CHICAGO – Presiden Turki Recep Tayyip Erdogan meminta pemerintah Amerika Serikat (AS) dan Israel untuk tidak mengambil langkah-langkah yang akan meningkatkan ketegangan.
Menghadiri salah satu pertemuan Muslim terbesar di Chicago, Erdogan menyebut resolusi PBB terhadap keputusan Presiden AS Donald Trump yang mengakui Yerusalem sebagai ibu kota Israel adalah sebuah kemenangan.
“Kemenangan yang kita dapatkan atas masalah Yerusalem adalah indikator dari banyak hal yang dapat kita capai bersama melalui solidaritas,” ujarnya.

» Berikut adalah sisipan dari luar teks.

(* ===== verification/Oauth.v ===== *)
(** * OAuth login (src/core/server.c)

    URL coding, the query scanner, and the login handlers: /auth/login remembers a random
    state with its PKCE verifier, /auth/callback exchanges the code and opens a session for
    the subject of a signed token, /auth/logout closes it. *)
From S2P Require Import Prelude Update Err Slice Json Crypto Jwt Http HttpRequest Wire Session Inflight ServerState.
From S2P Require Import ServerConn ServerRelay Router Builtin Registry App.
Open Scope Z_scope.

(** server.c:899-904 [hexval]. [None] is -1. *)
Definition hexval (ch : Z) : option Z :=
  if (48 <=? ch) && (ch <=? 57) then Some (ch - 48)
  else if (97 <=? ch) && (ch <=? 102) then Some (ch - 97 + 10)
  else if (65 <=? ch) && (ch <=? 70) then Some (ch - 65 + 10) else None.

(** [isalnum] of the C locale, and the upper-case digits of the source. *)
Definition isalnum (c : Z) : bool :=
  ((48 <=? c) && (c <=? 57)) || ((65 <=? c) && (c <=? 90)) || ((97 <=? c) && (c <=? 122)).
Definition upper_hex (d : Z) : Z := if d <? 10 then 48 + d else 55 + d.

(** server.c:911-912 [url_encode, character] *)
Definition url_encode_char (ch : Z) : bytes :=
  if isalnum ch || (ch =? 45) || (ch =? 95) || (ch =? 46) || (ch =? 126) then [ch]
  else [37; upper_hex (ch ≫ 4); upper_hex (Z.land ch 15)].

(** server.c:909-913 [url_encode, loop] *)
Fixpoint url_encode_loop (s : bytes) (out : bytes) (cap : nat) : bytes :=
  match s with
  | [] => out
  | ch :: s => if (length out + 4 <? cap)%nat then url_encode_loop s (out ++ url_encode_char ch) cap else out
  end.

(** server.c:906-916 [url_encode]. The text; one that does not fit is cut. *)
Definition url_encode (s : bytes) (cap : nat) : bytes := url_encode_loop (cstr s) [] cap.

(** server.c:920-927 [url_decode, loop]. A step takes at least one character. *)
Fixpoint url_decode_loop (fuel : nat) (p : bytes) : option bytes :=
  match fuel with
  | O => None
  | S f =>
      match p with
      | [] => Some []
      | c :: p1 =>
          let plain := r ← url_decode_loop f p1; Some ((if c =? 43 then 32 else c) :: r) in
          if c =? 37 then
            match p1 with
            | h :: l :: p2 =>
                match hexval h, hexval l with
                | Some hi, Some lo => r ← url_decode_loop f p2; Some (hi * 16 + lo :: r)
                | _, _ => plain
                end
            | _ => plain
            end
          else plain
      end
  end.

(** server.c:918-929 [url_decode]. The string it leaves: a decoded NUL ends it. *)
Definition url_decode (s : bytes) : option bytes :=
  cstr <$> url_decode_loop (S (length (cstr s))) (cstr s).

(** server.c:934-946 [query_get, loop]. [Some None] is false; [None] is a write past [out]. *)
Fixpoint query_get_loop (fuel : nat) (p key : bytes) (cap : nat) : option (option bytes) :=
  match fuel with
  | O => None
  | S f =>
      if (length p =? 0)%nat then Some None else
      let amp := memchr 38 p in
      let seg := match amp with Some i => take i p | None => p end in
      let klen := length key in
      if (klen <? length seg)%nat && memeq (take klen seg) key && bool_decide (seg !! klen = Some 61) then
        let v := drop (S klen) seg in
        if (cap =? 0)%nat then None else
        Some (Some (take (if (cap <=? length v)%nat then cap - 1 else length v) v))
      else match amp with
           | None => Some None
           | Some i => query_get_loop f (drop (S i) p) key cap
           end
  end.

(** server.c:931-949 [query_get] *)
Definition query_get (q key : bytes) (cap : nat) : option (option bytes) :=
  query_get_loop (S (length q)) q key cap.

(** server.c:1040-1047 [handle_oauth, cookie]; lines 1378-1384 of [process_request] too. The
    session id of the request's cookie. *)
Definition session_cookie (req : ntc_request) : option (option bytes) :=
  match ntc_http_header req (bs "cookie") with
  | None | Some [] => Some None
  | Some ck => ntc_cookie_get (cstr (take 1023 ck)) (bs "ntc_session") 80
  end.

Section oauth.
Context {tls : Type} {TE : TlsEngine tls}.
Context {db : Type} `{SQ : Sqlite db}.
Variable tdefl_compress : bytes -> option bytes.
Variable mz_crc32 : bytes -> Z.
Local Abbreviation W := (St (gateway tls * app db)).
Local Abbreviation respond p status ctype body := (lift (send_resp tdefl_compress mz_crc32 p status ctype body)).
Local Abbreviation refuse p status body := (lift (respond_and_flush tdefl_compress mz_crc32 p status body)).

(** server.c:952-958 [oauth_redirect] *)
Definition oauth_redirect (p : conn_ptr) (location : bytes) (set_cookie : option bytes) : W Z :=
  let t := bs "Location: " ++ location ++ crlf in
  let extra := snprintf 512 t ++
    match set_cookie with
    | Some ck => if (length t <? 512)%nat then snprintf (512 - length t) (bs "Set-Cookie: " ++ ck ++ crlf) else []
    | None => []
    end in
  lift (upd_conn p (fun c => c <| c_extra_headers := extra |>)) ;;;
  respond p 302 (bs "text/html; charset=utf-8") (qs "<a href='/'>redirecting</a>").

(** The stores, which are there when login is enabled. *)
Definition with_pending (f : ntc_kvstore -> ntc_kvstore) : W unit :=
  let* kv := load (fun w => a_pending (snd w)) in set_app (fun a => a <| a_pending := Some (f kv) |>).

(** server.c:970-977 [handle_oauth, location] *)
Definition login_location (o : oauth_config) (state challenge : bytes) : bytes :=
  let er := url_encode (o_redirect_uri o) 400 in
  let es := url_encode (if (0 <? length (o_scopes o))%nat then o_scopes o else bs "openid") 200 in
  snprintf 1000 (o_authorize_url o ++ bs "?response_type=code&client_id=" ++ o_client_id o ++
    bs "&redirect_uri=" ++ er ++ bs "&scope=" ++ es ++ bs "&state=" ++ state ++
    bs "&code_challenge=" ++ challenge ++ bs "&code_challenge_method=S256").

(** server.c:963-979 [handle_oauth, login] *)
Definition oauth_login (e : sys) (p : conn_ptr) : W Z :=
  let oops := refuse p 500 (qs "{'error':'pkce'}") in
  match ntc_random_token (default None (y_urandom e !! 0%nat)) 40 16 with
  | None => oops
  | Some state =>
      match ntc_pkce_verifier (default None (y_urandom e !! 1%nat)) 64 with
      | None => oops
      | Some verifier =>
          match ntc_pkce_challenge verifier 64 with
          | None => oops
          | Some challenge =>
              with_pending (fun kv => ntc_kv_put kv state verifier (y_time e + 600)) ;;;
              let* o := get_app a_oauth in
              oauth_redirect p (login_location o state challenge) None
          end
      end
  end.

(** server.c:990-1001 [handle_oauth, token request] *)
Definition token_request (o : oauth_config) (code verifier : bytes) : bytes :=
  let er := url_encode (o_redirect_uri o) 400 in
  let ec := url_encode code 600 in
  let t := bs "grant_type=authorization_code&code=" ++ ec ++ bs "&redirect_uri=" ++ er ++
           bs "&client_id=" ++ o_client_id o ++ bs "&code_verifier=" ++ verifier in
  if (0 <? length (o_client_secret o))%nat && (length t <? 1800)%nat
  then t ++ snprintf (1800 - length t) (bs "&client_secret=" ++ url_encode (o_client_secret o) 400)
  else snprintf 1800 t.

(** server.c:1011-1028 [handle_oauth, id token]. The subject and the scope of the token that
    the client secret signed, cut at the arrays; [None] is [!ok]. *)
Definition token_identity (e : sys) (o : oauth_config) (resp : bytes) : option (option (bytes * bytes)) :=
  if negb (y_arena e) then Some None else
  root ← ntc_json_parse (y_json e) resp;
  let idt := match root with Some _ => ntc_json_str (ntc_json_get root (bs "id_token")) | None => [] end in
  if (0 <? length idt)%nat && (0 <? length (o_client_secret o))%nat then
    cl ← ntc_jwt_verify_hs256 (y_jwt e) idt (o_client_secret o) (y_time e);
    Some (match cl with Some cl => Some (snprintf 128 (cl_sub cl), snprintf 256 (cl_scope cl)) | None => None end)
  else Some None.

(** The page after a login or a logout. *)
Definition success_page (o : oauth_config) : bytes :=
  if (0 <? length (o_success o))%nat then o_success o else bs "/".

Definition is_https (p : conn_ptr) : W bool :=
  let* c := lift (get_conn p) in ret (bool_decide (is_Some (c_tls c))).

(** server.c:1030-1036 [handle_oauth, session] *)
Definition open_session (e : sys) (p : conn_ptr) (o : oauth_config) (sub scope : bytes) : W Z :=
  match ntc_random_token (default None (y_urandom e !! 0%nat)) 80 24 with
  | None => refuse p 500 (qs "{'error':'sid'}")
  | Some sid =>
      let* ss := load (fun w => a_sessions (snd w)) in
      set_app (fun a => a <| a_sessions := Some (snd (ntc_session_put ss sid sub scope (y_time e + 8 * 3600))) |>) ;;;
      let* https := is_https p in
      let* ck := load (fun _ => ntc_cookie_format 256 (bs "ntc_session") sid https (8 * 3600)) in
      oauth_redirect p (success_page o) (Some (fst ck))
  end.

(** A query parameter, decoded in its array; empty when it is not there. *)
Definition query_param (req : ntc_request) (key : bytes) (cap : nat) : option bytes :=
  v ← query_get (query req) key cap; url_decode (default [] v).

(** server.c:981-1037 [handle_oauth, callback] *)
Definition oauth_callback (e : sys) (p : conn_ptr) (req : ntc_request) : W Z :=
  let* o := get_app a_oauth in
  let* code := load (fun _ => query_param req (bs "code") 512) in
  let* state := load (fun _ => query_param req (bs "state") 64) in
  let bad := refuse p 400 (qs "{'error':'invalid or expired state'}") in
  if (length code =? 0)%nat || (length state =? 0)%nat then bad else
  let* kv := load (fun w => a_pending (snd w)) in
  let '(verifier, kv) := ntc_kv_get kv state (y_time e) 64 in
  set_app (fun a => a <| a_pending := Some kv |>) ;;;
  match verifier with
  | None => bad
  | Some verifier =>
      with_pending (fun kv => ntc_kv_del kv state) ;;;
      match y_https_post e (o_token_url o) (token_request o code verifier) with
      | None | Some [] => refuse p 502 (qs "{'error':'token exchange failed'}")
      | Some resp =>
          let* id := load (fun _ => token_identity e o (take 8191 resp)) in
          match id with
          | None => refuse p 401 (qs "{'error':'invalid id_token'}")
          | Some (sub, scope) => open_session e p o sub scope
          end
      end
  end.

(** server.c:1039-1051 [handle_oauth, logout] *)
Definition oauth_logout (p : conn_ptr) (req : ntc_request) : W Z :=
  let* sid := load (fun _ => session_cookie req) in
  (match sid with
   | None => ret tt
   | Some sid =>
       let* ss := load (fun w => a_sessions (snd w)) in
       set_app (fun a => a <| a_sessions := Some (ntc_session_del ss sid) |>)
   end) ;;;
  let* https := is_https p in
  let* ck := load (fun _ => ntc_cookie_format 256 (bs "ntc_session") [] https 0) in
  let* o := get_app a_oauth in
  oauth_redirect p (success_page o) (Some (fst ck)).

(** server.c:960-1054 [handle_oauth] *)
Definition handle_oauth (e : sys) (p : conn_ptr) (req : ntc_request) : W Z :=
  if ntc_slice_eq_cstr (path req) (bs "/auth/login") then oauth_login e p
  else if ntc_slice_eq_cstr (path req) (bs "/auth/callback") then oauth_callback e p req
  else if ntc_slice_eq_cstr (path req) (bs "/auth/logout") then oauth_logout p req
  else refuse p 404 (qs "{'error':'not found'}").
End oauth.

“Kemenangan ini sekaligus menunjukkan kepada dunia bahwa ada nilai yang tidak bisa dibeli dengan uang. Pemerasan dan ancaman sebelum pemungutan suara sia-sia,” tambahnya.
Ia pun meminta AS dan Israel untuk belajar dari pemungutan suara dalam sidang Majelis Umum PBB terkait pengakuan Yerusalem tersebut. Sebanyak 128 negara menolak pengakuan sepihak AS terhadap Yerusalem sebagai Ibu Kota Israel. Sementara yang mendukung kebijakan itu hanya 9 negara -termasuk AS serta Israel- dan 35 negara lainnya memilih abstain.
“Kami meminta pemerintah Amerika dan Israel untuk tidak mengambil langkah-langkah yang bisa meningkatkan ketegangan. Itu karena Yerusalem terlalu berharga untuk menjadi korban demi kepentingan kita sendiri,” tandasnya, dikutip Anadolu.